#### Exercise
Below is some data. Retype exactly the lines starting at the one with "size n (a : nat" and ending at the one with "a r rank).1.1.2".

(Data to examine begins)

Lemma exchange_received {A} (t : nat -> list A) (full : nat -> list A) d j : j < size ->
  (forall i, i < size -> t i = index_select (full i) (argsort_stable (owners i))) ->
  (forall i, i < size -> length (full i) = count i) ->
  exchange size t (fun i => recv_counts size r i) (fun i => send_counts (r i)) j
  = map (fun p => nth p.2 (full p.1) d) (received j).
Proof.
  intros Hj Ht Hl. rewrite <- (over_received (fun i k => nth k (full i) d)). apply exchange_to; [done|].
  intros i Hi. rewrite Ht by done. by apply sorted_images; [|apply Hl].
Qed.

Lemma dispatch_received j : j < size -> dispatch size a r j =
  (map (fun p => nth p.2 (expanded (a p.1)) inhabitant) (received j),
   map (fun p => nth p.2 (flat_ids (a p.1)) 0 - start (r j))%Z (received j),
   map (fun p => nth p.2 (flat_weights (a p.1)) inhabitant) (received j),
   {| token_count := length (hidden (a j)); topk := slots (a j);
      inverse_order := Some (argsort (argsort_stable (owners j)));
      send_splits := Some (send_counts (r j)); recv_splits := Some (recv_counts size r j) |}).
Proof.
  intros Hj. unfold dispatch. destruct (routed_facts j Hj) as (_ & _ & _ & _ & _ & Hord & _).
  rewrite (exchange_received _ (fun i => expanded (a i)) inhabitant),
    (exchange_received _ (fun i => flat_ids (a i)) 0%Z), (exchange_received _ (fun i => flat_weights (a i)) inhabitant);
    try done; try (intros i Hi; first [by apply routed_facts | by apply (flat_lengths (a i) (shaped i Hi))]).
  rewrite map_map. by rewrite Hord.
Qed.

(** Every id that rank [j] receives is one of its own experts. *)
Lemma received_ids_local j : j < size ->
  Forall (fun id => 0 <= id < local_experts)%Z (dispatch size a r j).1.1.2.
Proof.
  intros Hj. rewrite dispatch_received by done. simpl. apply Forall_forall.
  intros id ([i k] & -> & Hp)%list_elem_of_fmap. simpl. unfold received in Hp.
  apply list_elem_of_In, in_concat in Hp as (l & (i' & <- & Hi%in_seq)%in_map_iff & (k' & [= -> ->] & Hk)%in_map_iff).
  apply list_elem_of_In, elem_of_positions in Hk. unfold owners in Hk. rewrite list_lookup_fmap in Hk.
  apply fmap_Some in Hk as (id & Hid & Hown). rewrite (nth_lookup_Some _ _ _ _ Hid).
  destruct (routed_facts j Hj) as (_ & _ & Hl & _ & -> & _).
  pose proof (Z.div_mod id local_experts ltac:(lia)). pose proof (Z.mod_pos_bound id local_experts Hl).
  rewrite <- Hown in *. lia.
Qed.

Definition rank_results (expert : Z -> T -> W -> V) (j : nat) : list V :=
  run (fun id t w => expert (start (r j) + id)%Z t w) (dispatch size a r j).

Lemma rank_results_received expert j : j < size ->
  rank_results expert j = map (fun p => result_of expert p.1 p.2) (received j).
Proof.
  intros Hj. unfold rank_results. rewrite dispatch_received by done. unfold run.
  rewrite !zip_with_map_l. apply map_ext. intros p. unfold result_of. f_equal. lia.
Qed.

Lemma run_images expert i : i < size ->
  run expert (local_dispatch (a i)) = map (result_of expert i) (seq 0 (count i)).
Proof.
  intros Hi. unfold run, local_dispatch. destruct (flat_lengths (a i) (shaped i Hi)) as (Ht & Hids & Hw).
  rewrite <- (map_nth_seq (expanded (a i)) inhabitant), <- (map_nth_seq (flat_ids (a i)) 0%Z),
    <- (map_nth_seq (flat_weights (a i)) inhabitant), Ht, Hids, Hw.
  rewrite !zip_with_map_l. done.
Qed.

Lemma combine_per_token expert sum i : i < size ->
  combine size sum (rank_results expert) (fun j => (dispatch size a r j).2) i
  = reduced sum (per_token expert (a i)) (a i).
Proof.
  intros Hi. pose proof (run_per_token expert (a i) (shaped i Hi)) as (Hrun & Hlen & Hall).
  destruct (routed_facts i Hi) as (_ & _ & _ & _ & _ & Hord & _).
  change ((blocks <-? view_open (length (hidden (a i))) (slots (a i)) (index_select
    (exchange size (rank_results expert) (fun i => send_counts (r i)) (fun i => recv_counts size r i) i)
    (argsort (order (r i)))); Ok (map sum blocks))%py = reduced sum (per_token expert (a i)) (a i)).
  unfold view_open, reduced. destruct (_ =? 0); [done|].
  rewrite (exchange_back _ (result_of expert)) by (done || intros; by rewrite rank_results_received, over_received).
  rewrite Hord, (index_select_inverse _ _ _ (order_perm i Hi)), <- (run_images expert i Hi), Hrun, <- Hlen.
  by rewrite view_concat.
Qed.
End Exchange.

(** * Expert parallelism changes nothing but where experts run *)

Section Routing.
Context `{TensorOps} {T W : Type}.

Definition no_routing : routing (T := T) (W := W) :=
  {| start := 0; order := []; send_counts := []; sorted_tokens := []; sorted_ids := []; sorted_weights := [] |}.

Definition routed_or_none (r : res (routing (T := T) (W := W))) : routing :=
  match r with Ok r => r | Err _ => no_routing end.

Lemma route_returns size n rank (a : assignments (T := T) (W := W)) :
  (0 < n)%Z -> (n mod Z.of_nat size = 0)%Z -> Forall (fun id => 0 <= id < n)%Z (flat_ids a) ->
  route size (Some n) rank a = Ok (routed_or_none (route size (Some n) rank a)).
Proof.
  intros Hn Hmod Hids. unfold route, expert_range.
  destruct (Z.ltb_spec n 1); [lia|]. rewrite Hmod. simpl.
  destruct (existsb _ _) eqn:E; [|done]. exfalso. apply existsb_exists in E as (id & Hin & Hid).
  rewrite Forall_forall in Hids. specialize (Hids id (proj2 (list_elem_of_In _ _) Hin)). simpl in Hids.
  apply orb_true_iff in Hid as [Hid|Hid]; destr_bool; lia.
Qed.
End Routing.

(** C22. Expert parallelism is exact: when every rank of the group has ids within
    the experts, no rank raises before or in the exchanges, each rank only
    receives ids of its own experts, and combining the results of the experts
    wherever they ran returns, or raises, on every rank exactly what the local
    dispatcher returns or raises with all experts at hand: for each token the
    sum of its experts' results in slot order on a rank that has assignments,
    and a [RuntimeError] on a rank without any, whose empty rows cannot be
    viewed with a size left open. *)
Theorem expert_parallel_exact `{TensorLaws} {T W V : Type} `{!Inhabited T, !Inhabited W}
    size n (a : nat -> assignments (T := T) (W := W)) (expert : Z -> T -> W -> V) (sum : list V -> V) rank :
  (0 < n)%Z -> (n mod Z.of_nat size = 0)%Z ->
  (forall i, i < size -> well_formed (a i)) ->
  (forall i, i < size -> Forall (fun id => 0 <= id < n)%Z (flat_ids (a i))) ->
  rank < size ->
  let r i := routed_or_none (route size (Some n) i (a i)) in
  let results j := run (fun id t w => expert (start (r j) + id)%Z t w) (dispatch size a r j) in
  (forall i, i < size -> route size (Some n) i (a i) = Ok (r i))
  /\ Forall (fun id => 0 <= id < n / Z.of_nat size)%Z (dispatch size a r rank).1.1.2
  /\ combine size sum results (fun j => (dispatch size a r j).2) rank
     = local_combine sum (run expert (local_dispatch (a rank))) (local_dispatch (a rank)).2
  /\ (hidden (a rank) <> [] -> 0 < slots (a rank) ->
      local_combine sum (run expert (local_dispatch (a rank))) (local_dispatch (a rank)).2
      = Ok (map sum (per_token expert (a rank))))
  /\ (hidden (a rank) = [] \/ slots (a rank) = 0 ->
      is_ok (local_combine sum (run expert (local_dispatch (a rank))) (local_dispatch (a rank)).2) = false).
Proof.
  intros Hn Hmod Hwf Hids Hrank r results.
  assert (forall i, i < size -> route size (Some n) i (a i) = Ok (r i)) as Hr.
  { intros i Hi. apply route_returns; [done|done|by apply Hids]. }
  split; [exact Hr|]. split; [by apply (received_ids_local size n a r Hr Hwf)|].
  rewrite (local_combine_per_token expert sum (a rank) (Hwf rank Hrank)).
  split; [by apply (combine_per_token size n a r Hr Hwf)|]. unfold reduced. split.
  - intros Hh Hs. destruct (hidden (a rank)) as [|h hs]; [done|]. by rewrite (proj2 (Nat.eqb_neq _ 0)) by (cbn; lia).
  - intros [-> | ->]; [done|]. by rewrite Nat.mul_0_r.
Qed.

(Data to examine ends)

#### Completed exercise
    size n (a : nat -> assignments (T := T) (W := W)) (expert : Z -> T -> W -> V) (sum : list V -> V) rank :
  (0 < n)%Z -> (n mod Z.of_nat size = 0)%Z ->
  (forall i, i < size -> well_formed (a i)) ->
  (forall i, i < size -> Forall (fun id => 0 <= id < n)%Z (flat_ids (a i))) ->
  rank < size ->
  let r i := routed_or_none (route size (Some n) i (a i)) in
  let results j := run (fun id t w => expert (start (r j) + id)%Z t w) (dispatch size a r j) in
  (forall i, i < size -> route size (Some n) i (a i) = Ok (r i))
  /\ Forall (fun id => 0 <= id < n / Z.of_nat size)%Z (dispatch size a r rank).1.1.2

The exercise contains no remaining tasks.